Oh yay, periods. Who doesn’t love losing blood once a month or so? We all know the annoyance of the flow and the panic of blood seeping through (but you can help put that fear to rest with all-natural leak-proof underwear from PantyProp to guard the flow) – but just what is that menstrual flow made up of anyway? With the average woman menstruating for over 40 years of her life (and with a mean of 13 periods a year) that’s a lot of blood and stuff you will be losing, so why not get to know a little more about just what it all is?
It’s Not Just Blood
While we often refer to it as “bleeding” or “period blood” the truth is that it is actually more than just blood – and made up of probably less actual blood than you may expect. Our monthly cycle prepares our uterus for pregnancy. To do this, the uterine lining thickens and blood flow increases. If the egg that is released does not get fertilized, then, the uterus most return to its normal state, and that means dumping the extra blood, tissue, etc.

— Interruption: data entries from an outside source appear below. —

Definition labelSelector (m : labels) : LabelSelector := {| MatchLabels := m; MatchExpressions := [] |}.
Definition toolsSelector : LabelSelector := labelSelector {[ "app" := "rook-ceph-tools" ]}.
Definition osdSelector : LabelSelector := labelSelector {[ "app" := "rook-ceph-osd" ]}.
Definition idSelector (id : string) : LabelSelector :=
  labelSelector (<[ "app" := "rook-ceph-osd" ]> {[ OsdIdLabelKey := id ]}).

(** What holds of every listing of pods. *)
Definition pods_listed (opts : list ListOption) (pods : list Pod) : Prop :=
  (lists_by toolsSelector opts -> pods <> [])
  /\ (lists_by osdSelector opts ->
      Forall (fun p => is_failing p -> is_Some (pod_Labels p !! OSDOverPVCLabelKey)) pods)
  /\ (forall id, lists_by (idSelector id) opts -> Forall (fun p => is_Some (pod_DeletionTimestamp p)) pods)
  /\ (lists_by jobSelector opts -> Exists (fun p => MetaTime_IsZero (pod_DeletionTimestamp p) = true) pods).

(** What holds once nothing has to be waited for. *)
Definition pods_ready (inst : NodeRecovery) (opts : list ListOption) (pods : list Pod) : Prop :=
  (lists_by toolsSelector opts -> Forall (fun p => pod_Phase p = PodRunning) pods)
  /\ (opts = [WithOptions {| lo_Namespace := ODF_NAMESPACE; lo_LabelSelector := None |}] ->
      Forall (fun p => checkPodStatus p = None) pods)
  /\ (forall id, lists_by (idSelector id) opts -> pods = [])
  /\ (lists_by jobSelector opts -> Forall (fun p => pod_Phase p = PodSucceeded) pods)
  /\ (forall names, lists_by (claimSelector names) opts ->
      length (OperationalOSDIDs (nr_Status inst)) + length (NodeDevice (nr_Status inst)) <= length pods).

(** What holds of every answer. *)
Definition answer {R} (e : Req R) (s : Ghost) : R -> Prop :=
  match e in Req R return R -> Prop with
  | Now => in_time lo (g_cr s)
  | RangeKeys keys => fun r => r ≡ₚ keys
  | GetNodeRecovery _ => fun r => r = inr (g_cr s)
  | StatusUpdate _ => fun r => r = None
  | GetClusterVersion _ => fun r => exists cv h v,
      r = inr cv /\ firstCompleted (cv_History cv) = Some h /\ NewVersion (uh_Version h) = inr v
  | GetOCSInitialization _ _ => succeeds
  | GetStorageCluster _ _ => succeeds
  | UpdateOCSInitialization _ => fun r => r = None
  | UpdateStorageCluster _ => fun r => r = None
  | GetNode _ => succeeds
  | UpdateNode _ => fun r => r = None
  | GetPVC _ _ => succeeds
  | GetPV _ => succeeds
  | ListPVs _ => succeeds
  | ListPVCs _ => fun r => exists l, r = inr l /\ l <> []
  | ListPods opts => fun r => exists pods, r = inr pods /\ pods_listed opts pods
  | DeletePod _ => fun r => r = None
  | DeleteAllOfPods _ => fun r => r = None
  | ListDeployments _ => succeeds
  | UpdateDeployment _ => fun r => r = None
  | GetJob _ _ => fun r => match r with inl err => IsNotFound err = true | inr _ => True end
  | DeleteJob _ => fun r => r = None
  | GetTemplate _ _ => fun r => exists t, r = inr t
      /\ FAILED_OSD_IDS ∈ map param_Name (tmpl_Parameters t)
      /\ FORCE_OSD_REMOVAL ∈ map param_Name (tmpl_Parameters t)
  | ProcessTemplate _ _ => fun r => r.2 = [] /\ Forall creatable (tmpl_Objects r.1)
  | Create _ => fun r => r = None
  | RunCommand _ cmd => fun r => exists stdout, r = (stdout, "", None)
      /\ (cmd = ["ceph"; "status"; "-f"; "json"] ->
          succeeds (Unmarshal_healthStatus stdout {| Health := {| Status := "" |} |}))
  | GetLogs _ => fun r => exists logs, r = inr logs
      /\ Contains (ToLower (last_line (TrimSpace logs))) osdJobSuccessMessage = true
  | DeletePV _ | Eventf _ _ _ _ _ | CounterInc _ _ => fun _ => True
  end.

(** What holds of an answer that does not have to be waited for. *)
Definition ready {R} (e : Req R) (s : Ghost) : R -> Prop :=
  match e in Req R return R -> Prop with
  | ListPods opts => fun r => exists pods, r = inr pods /\ pods_ready (g_cr s) opts pods
  | ListPVs _ => fun r => exists pvs, r = inr pvs /\ pvs <> [] /\ Forall (fun pv => pv_Phase pv <> VolumeReleased) pvs
  | RunCommand _ cmd => fun r => cmd = ["ceph"; "status"; "-f"; "json"] -> exists h,
      Unmarshal_healthStatus r.1.1 {| Health := {| Status := "" |} |} = inr h /\ Status (Health h) = HEALTH_OK
  | _ => fun _ => True
  end.

(** One unit of patience less. *)
Definition waited (s s' : Ghost) : Prop := g_cr s' = g_cr s /\ g_patience s = S (g_patience s').

Definition repairing : Monitor Req Ghost := {|
  m_pre _ _ _ := True;
  m_post R e s r s' :=
    match e with
    | StatusUpdate i => answer e s r /\ s' = {| g_cr := i; g_patience := g_patience s |}
    | _ => answer e s r /\ (ready e s r /\ s' = s \/ waited s s')
    end |}.

(** ** Asking *)

(** The object is kept and the patience has not grown, or is less. *)
Definition le (s s' : Ghost) : Prop := g_cr s' = g_cr s /\ g_patience s' <= g_patience s.
Definition lt (s s' : Ghost) : Prop := g_cr s' = g_cr s /\ g_patience s' < g_patience s.

Abbreviation Never := (fun _ : Ghost => False).

Lemma ask {R A} (e : Req R) (k : R -> Op A) s Q :
  (forall i, call e <> call (StatusUpdate i)) ->
  (forall r, answer e s r -> ready e s r -> wp repairing (k r) s Q Never) ->
  (forall r s', answer e s r -> lt s s' -> wp repairing (k r) s' Q Never) ->
  wp repairing (Vis e k) s Q Never.
Proof.
  intros He Hready Hlate. split; [done|].
  assert (forall r s', answer e s r /\ (ready e s r /\ s' = s \/ waited s s') -> wp repairing (k r) s' Q Never) as H.
  { intros r s' [Ha [[Hr ->]|[Hc Hp]]]; [by apply Hready|]. apply Hlate; [done|]. split; [done|lia]. }
  destruct e; try exact H. by destruct (He i).
Qed.

(** A request whose answer never has to be waited for. *)
Lemma ask_any {R A} (e : Req R) (k : R -> Op A) s Q :
  (forall i, call e <> call (StatusUpdate i)) ->
  (forall r s', answer e s r -> le s s' -> wp repairing (k r) s' Q Never) ->
  wp repairing (Vis e k) s Q Never.
Proof.
  intros He Hk. apply ask; [done|..].
  - intros r Ha _. apply Hk; [done|]. by split.
  - intros r s' Ha [Hc Hp]. apply Hk; [done|]. split; [done|lia].
Qed.

Ltac patience := clear Hselector Hparam; unfold le, lt in *; intuition (congruence || lia).
Ltac ask := apply ask; [intros ? [=]|cbn [answer ready]|cbn [answer]].
Ltac ask_any := apply ask_any; [intros ? [=]|cbn [answer]].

How Does It Differ From Regular Blood?
What we think of as strictly “menstrual blood” is, rather, a mix of blood itself, cells from the mucous lining from the vagina, old uterine tissue that has been shed and bacteria that is found in the vaginal flora.
Because of this composition, menstrual blood is not exactly normal blood, but rather blood mixed with secretions, tissue and mucus. The exact composition, makeup, and percentage of each component does, of course, differ from woman to woman, as well as depend on factors such as age, medical history, the thickness of the uterus – even what stage of menstruation a person is on.
Any vaginal secretions that come out with menstrual blood typically are mostly water and electrolytes like sodium and potassium. And, when compared to normal blood, the concentrations of proteins, bilirubin and cholesterol are much lower – in fact, most usual blood-associated substances are less present, aside from water. Iron, hemoglobin, etc. are all much more present in ordinary blood.
What Else Is Not Present in Menstrual Blood
While there are many substances found less in menstrual blood, there are some missing substances that are nowhere to be found for a very important reason – substances that are normally necessary for the flow to coagulate properly. The body wants this mixture of substances to remain liquid and not thicken or harden, both inside and outside of the body. Menstrual blood is not meant to be able to gel up or scab over, whether it remains internal or once you have passed it.
The three elements that normal blood has for coagulation, prothrombin, thrombin and fibrinogen are not present in menstrual blood. Instead, it adds elements to keep it thin. Also, there are less blood platelets than in normal blood, to help keep the flow waterier and more unable to be fully congealed.